Leaked in late January, the International Monetary Fund report called Greece’s long-term debt commitments unsustainable.
“It’s surprising because Greece is already doing better than that report describes,” Dijsselbloem - who chairs meetings of euro zone finance ministers - told Dutch television.
He said Greece’s creditors, which include both the IMF and euro zone states, would be prepared to ease the terms of debt repayments further if it continued to cooperate on reforms.
“At the end of the current (bailout) program in mid-2018 we’ll look again to see what’s possible and what’s necessary. But not earlier.”
But he ruled out any relief on principal debt.
Downplaying divisions between the euro zone and IMF over the program, Disselbloem said both agreed further pension and tax reforms were needed.
“So it’s not like the IMF is saying ‘leave the Greeks alone now and give them debt relief’,” he said.
Greece ‘needs to lower pensions, cut tax rates’
Greece needs to reduce the proportion of its budget spent on “unaffordable high” pensions which are paid for by high tax rates to stimulate economic growth, the IMF said on Feb. 8.
Releasing the full staff report from its first annual review of Greece’s economic policies in nearly four years, the IMF said that Greece instead should work to broaden its tax base and reduce tax rates, while providing more targeted spending to support the poor and other essential public services.
“We are saying that Greece needs to take some fairly difficult decisions to make its budget much more growth-friendly,” IMF European Department Director Poul Thomsen told reporters on a conference call.

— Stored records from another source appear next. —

Definition strings_at (h : heap) (p : option loc) (m : gmap string string) : Prop :=
  match p with Some l => load as_strings h l = Some m | None => m = ∅ end.

(** In the memory [h], [r] is the destination [d]. *)
Record dest_at (url_String : ParsedURL -> string -> string) (h : heap) (r : dest_ref) (d : Destination) : Prop := {
  at_ID : ref_ID r = DestID d;
  at_Method : ref_Method r = DestMethod d;
  at_URL : url_at url_String h (ref_URL r) (DestURL d);
  at_Static : header_at h (ref_StaticHeaders r) (DestStaticHeaders d);
  at_Secret : strings_at h (ref_SecretHeaders r) (DestSecretHeaders d);
  at_Timeout : ref_Timeout r = DestTimeout d;
  at_Retry : mkRetryPolicy (ref_MaxAttempts r) (ref_Lifetime r) (Delays (DestRetry d)) = DestRetry d;
  at_Delays : window as_durations h (ref_Delays r) (Delays (DestRetry d));
  at_Limit : ref_ConcurrencyLimit r = DestConcurrencyLimit d;
}.

(** As the configuration guarantees. *)
Definition no_userinfo (d : Destination) : Prop := forall u, DestURL d = Some u -> HasUser u = false.

Definition plain_at (url_String : ParsedURL -> string -> string) (h : heap) (r : dest_ref) (d : Destination) : Prop :=
  dest_at url_String h r d /\ no_userinfo d.

Definition registry_at (url_String : ParsedURL -> string -> string) (h : heap) (items : gmap string dest_ref)
    (registry : gmap string Destination) : Prop :=
  map_Forall2 (fun _ r d => plain_at url_String h r d) items registry.

(** ** Clients *)

(** The locations that a client can write to once it holds [r]. *)
Inductive reaches (h : heap) (r : dest_ref) : loc -> Prop :=
| reaches_URL l : ref_URL r = Some l -> reaches h r l
| reaches_User l u user : ref_URL r = Some l -> load as_url h l = Some (u, Some user) -> reaches h r user
| reaches_Static l : ref_StaticHeaders r = Some l -> reaches h r l
| reaches_values l m key s : ref_StaticHeaders r = Some l -> load as_header h l = Some m ->
    m !! key = Some (Some s) -> reaches h r (s_array s)
| reaches_Secret l : ref_SecretHeaders r = Some l -> reaches h r l
| reaches_Delays s : ref_Delays r = Some s -> reaches h r (s_array s).

(** What clients do, with the locations they know: they ask the registry, they
    overwrite what they know with anything at all, and they allocate. *)
Inductive client_step (items : gmap string dest_ref) :
    heap * (loc -> Prop) -> heap * (loc -> Prop) -> Prop :=
| client_Get h h' known id r :
    Get_ref items id h = (Ok r, h') ->
    client_step items (h, known)
      (h', fun l => known l \/ exists r', r = Some r' /\ reaches h' r' l)
| client_writes h (known : loc -> Prop) l o :
    known l -> client_step items (h, known) (<[l := o]> h, known)
| client_allocates h known l o :
    h !! l = None -> client_step items (h, known) (<[l := o]> h, fun l' => l' = l \/ known l').

Section Registry.
Context (url_String : ParsedURL -> string -> string).

Local Abbreviation url_at := (url_at url_String).
Local Abbreviation dest_at := (dest_at url_String).
Local Abbreviation plain_at := (plain_at url_String).
Local Abbreviation registry_at := (registry_at url_String).

(** ** More memory changes nothing *)

Lemma load_mono {A} (view : object -> option A) h h' l x :
  h ⊆ h' -> load view h l = Some x -> load view h' l = Some x.
Proof.
  unfold load. intros Hsub (o & Ho & Hx)%bind_Some.
  apply bind_Some. eauto using lookup_weaken.
Qed.

Lemma window_mono {A} (view : object -> option (list A)) h h' s vs :
  h ⊆ h' -> window view h s vs -> window view h' s vs.
Proof. destruct s as [s|]; [|done]. intros Hsub (l & Hl & ?). exists l. eauto using load_mono. Qed.

Lemma url_at_mono h h' p u : h ⊆ h' -> url_at h p u -> url_at h' p u.
Proof.
  destruct p as [l|], u as [u|]; simpl; try done. intros Hsub (base & user & Hl & Hu).
  exists base, user. split; [by eapply load_mono|]. destruct user as [l'|]; [|done].
  destruct Hu as (name & ? & ?). exists name. eauto using load_mono.
Qed.

Lemma header_at_mono h h' p hd : h ⊆ h' -> header_at h p hd -> header_at h' p hd.
Proof.
  destruct p as [l|], hd as [m|]; simpl; try done. intros Hsub (sm & Hsm & Hall). exists sm.
  split; [by eapply load_mono|]. eapply map_Forall2_impl; [exact Hall|].
  intros ??? Hw. by eapply window_mono.
Qed.

Lemma strings_at_mono h h' p m : h ⊆ h' -> strings_at h p m -> strings_at h' p m.
Proof. destruct p; simpl; eauto using load_mono. Qed.

Lemma dest_at_mono h h' r d : h ⊆ h' -> dest_at h r d -> dest_at h' r d.
Proof.
  intros Hsub []. split; eauto using url_at_mono, header_at_mono, strings_at_mono, window_mono.
Qed.

Lemma plain_at_mono h h' r d : h ⊆ h' -> plain_at h r d -> plain_at h' r d.
Proof. intros Hsub [Hd Hu]. split; [by eapply dest_at_mono|done]. Qed.

(** ** Operations that copy *)

(** From the memory [h], [op] succeeds, leaves [h] as it is, and gives
    something whose contents are in new memory only. *)
Definition copies {A} (op : M heap A) (h : heap) (P : heap -> A -> Prop) : Prop :=
  exists a hn, op h = (Ok a, hn ∪ h) /\ hn ##ₘ h /\ P hn a.

Lemma copies_ret {A} (a : A) h (P : heap -> A -> Prop) : P ∅ a -> copies (mret a) h P.
Proof.
  exists a, ∅. split_and!; [|apply map_disjoint_empty_l|done]. by rewrite (left_id_L ∅ (∪) h).
Qed.

Lemma copies_bind {A B} (op : M heap A) (f : A -> M heap B) h P Q :
  copies op h P ->
  (forall a hn, hn ##ₘ h -> P hn a -> copies (f a) (hn ∪ h) (fun hn' b => hn' ##ₘ hn -> Q (hn' ∪ hn) b)) ->
  copies (op ≫= f) h Q.
Proof.
  intros (a & hn & Hop & Hd & HP) Hf. destruct (Hf a hn Hd HP) as (b & hn' & Hb & Hd' & HQ).
  apply map_disjoint_union_r in Hd' as [Hd1 Hd2].
  exists b, (hn' ∪ hn). split_and!; [|by apply map_disjoint_union_l|by apply HQ].
  unfold mbind, M_bind. rewrite Hop. cbn. by rewrite Hb, (assoc_L (∪)).
Qed.

Lemma copies_impl {A} (op : M heap A) h (P Q : heap -> A -> Prop) :
  copies op h P -> (forall hn a, P hn a -> Q hn a) -> copies op h Q.
Proof. intros (a & hn & ? & ? & ?) HPQ. exists a, hn. eauto. Qed.

Lemma fresh_disjoint (h : heap) o : ({[fresh (dom h) := o]} : heap) ##ₘ h.
Proof. apply map_disjoint_singleton_l, not_elem_of_dom, is_fresh. Qed.

Lemma copies_alloc o h : copies (alloc o) h (fun hn l => hn !! l = Some o).
Proof.
  exists (fresh (dom h)), {[fresh (dom h) := o]}. split_and!; [|apply fresh_disjoint|apply lookup_singleton_eq].
  unfold alloc. by rewrite insert_union_singleton_l.
Qed.

Lemma load_at {A} (view : object -> option A) h l o : h !! l = Some o -> load view h l = view o.
Proof. unfold load. by intros ->. Qed.

Lemma copies_gets {A B} (g : heap -> A) (f : A -> M heap B) h P :
  copies (f (g h)) h P -> copies (gets g ≫= f) h P.
Proof. done. Qed.

Lemma copies_alloc_ret {A} o (f : loc -> A) h (P : heap -> A -> Prop) :
  (forall hn l, hn !! l = Some o -> P hn (f l)) -> copies (l ← alloc o; mret (f l)) h P.
Proof.
  intros HP. eapply copies_bind; [apply copies_alloc|]. intros l hn Hd Hl. apply copies_ret.
  intros _. rewrite (left_id_L ∅ (∪)). by apply HP.
Qed.

(** Without user information a URL is all in one place. *)
Lemma plain_url h l u :
  url_at h (Some l) (Some u) -> HasUser u = false -> load as_url h l = Some (u, None).
Proof. intros (base & [l'|] & Hl & Hu) Hno; [by destruct Hu as (name & _ & ->)|]. by destruct Hu as [_ ->]. Qed.

Lemma copy_url_copies h p u :
  url_at h p u -> (forall v, u = Some v -> HasUser v = false) ->
  copies (copy_url p) h (fun hn p' => url_at hn p' u).
Proof.
  destruct p as [l|], u as [u|]; try done; [|intros _ _; by apply copies_ret]. intros Hl Hno.
  specialize (Hno u eq_refl). apply copies_gets. rewrite (plain_url h l u) by done.
  apply copies_alloc_ret. intros hn l' Hl'. exists u, None. by erewrite load_at by exact Hl'.
Qed.

Lemma map_fold_insert_id (m : gmap string string) : map_fold insert ∅ m = m.
Proof. apply (map_fold_weak_ind (fun r m => r = m)); [done|]. intros. by f_equal. Qed.

Lemma copy_strings_copies h p m :
  strings_at h p m -> copies (copy_strings p) h (fun hn p' => strings_at hn p' m).
Proof.
  intros Hp. apply copies_gets.
  replace (default ∅ (p ≫= load as_strings h)) with m; [|by destruct p as [l|]; simpl in *; [rewrite Hp|]].
  rewrite map_fold_insert_id. apply copies_alloc_ret. intros hn l Hl. simpl. by erewrite load_at by exact Hl.
Qed.

Lemma window_elements {A} (view : object -> option (list A)) h s vs :
  window view h s vs -> elements view h s = vs.
Proof. destruct s as [s|]; [|done]. simpl. intros (l & -> & _ & ->). done. Qed.

Lemma append_nil_copies h s ds :
  window as_durations h s ds -> copies (append_nil s) h (fun hn s' => window as_durations hn s' ds).
Proof.
  intros Hs%window_elements. apply copies_gets. rewrite Hs.
  destruct ds as [|d ds]; [by apply copies_ret|]. apply copies_alloc_ret. intros hn l Hl.
  exists (d :: ds). erewrite load_at by done. split_and!; [done|simpl; lia|]. symmetry. by apply take_ge.
Qed.

(** The array that the copies of the values share is filled in order. *)
Lemma clone_entries_spec h array entries filled m all :
  clone_entries h array entries filled = (m, all) ->
  filled `prefix_of` all /\
  forall h', load as_texts h' array = Some all ->
    map_Forall2 (fun _ s' s => window as_texts h' s' (elements as_texts h s)) m (list_to_map entries).
Proof.
  revert filled m. induction entries as [|[key [s|]] entries IH]; intros filled m; simpl.
  - intros [= <- <-]. split; [done|]. intros h' _ i. rewrite !lookup_empty. constructor.
  - destruct (clone_entries _ _ _ _) as [m' all'] eqn:He. intros [= <- <-].
    destruct (IH _ _ He) as [[rest Hall] Hm].
    split; [exists (elements as_texts h (Some s) ++ rest); by rewrite (assoc_L (++))|].
    intros h' Hh'. apply map_Forall2_insert_2; [|by apply Hm].
    exists all'. split_and!; [done|subst; rewrite !length_app; simpl; lia|].
    subst. simpl. rewrite <- app_assoc, drop_app_length. by rewrite take_app_length.
  - destruct (clone_entries _ _ _ _) as [m' all'] eqn:He. intros [= <- <-].
    destruct (IH _ _ He) as [? Hm]. split; [done|].
    intros h' Hh'. apply map_Forall2_insert_2; [done|by apply Hm].
Qed.

Lemma header_Clone_copies h p hd :
  header_at h p hd -> copies (header_Clone p) h (fun hn p' => header_at hn p' hd).
Proof.
  destruct p as [l|], hd as [m|]; try done; [|intros _; by apply copies_ret].
  intros Hp. apply copies_gets. destruct Hp as (sm & -> & Hsm). simpl.
  set (array := fresh (dom h)). set (h1 := <[array := ATexts []]> h).
  destruct (clone_entries h1 array (map_to_list sm) []) as [cm all] eqn:Hc.
  set (h2 := <[array := ATexts all]> h). set (l' := fresh (dom h2)).
  assert (Hl' : l' ∉ dom h2) by apply is_fresh.
  assert (Harray : h !! array = None) by apply not_elem_of_dom, is_fresh.
  apply not_elem_of_dom, lookup_insert_None in Hl' as [Hl' Hne].
  exists (Some l'), (<[l' := AHeader cm]> {[array := ATexts all]}). split_and!.
  - unfold mbind, M_bind, alloc, gets, modify, mret, M_ret. fold array h1. rewrite Hc. cbn [fst snd].
    unfold h1. rewrite insert_insert_eq. fold h2 l'.
    by rewrite <- insert_union_l, <- insert_union_singleton_l.
  - apply map_disjoint_insert_l. split; [done|]. by apply map_disjoint_singleton_l.
  - exists cm. unfold load. rewrite lookup_insert_eq. split; [done|].
    apply clone_entries_spec in Hc as [_ Hcm].
    specialize (Hcm (<[l' := AHeader cm]> {[array := ATexts all]})).
    rewrite list_to_map_to_list in Hcm. intros key.
    specialize (Hcm ltac:(unfold load; by rewrite lookup_insert_ne, lookup_singleton_eq by done) key).
    specialize (Hsm key). destruct Hsm as [s vs Hs|]; inversion_clear Hcm as [s' ? Hw|]; constructor.
    assert (elements as_texts h1 s = vs) as <-; [|done].
    apply window_elements, (window_mono _ h); [|done]. by apply insert_subseteq.
Qed.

He said that too many Greek households are exempt from taxation under current policies, while spending on infrastructure, capital investment and other critical needs has been cut to very low levels in an effort to meet fiscal targets under the country’s current bailout program. Such investments and resources are needed to help modernize Greece’s economy, he added.
Under the constraints of the Greek government’s third financial bailout since 2010 and an aging population, the country’s long-term economic growth is only expected to reach about 1 percent, the IMF said in the report.
The Fund also reiterated its longstanding view that Greece’s debt is unsustainable, even if all of the Fund’s prescribed reforms are implemented, and debt relief from European lenders is required.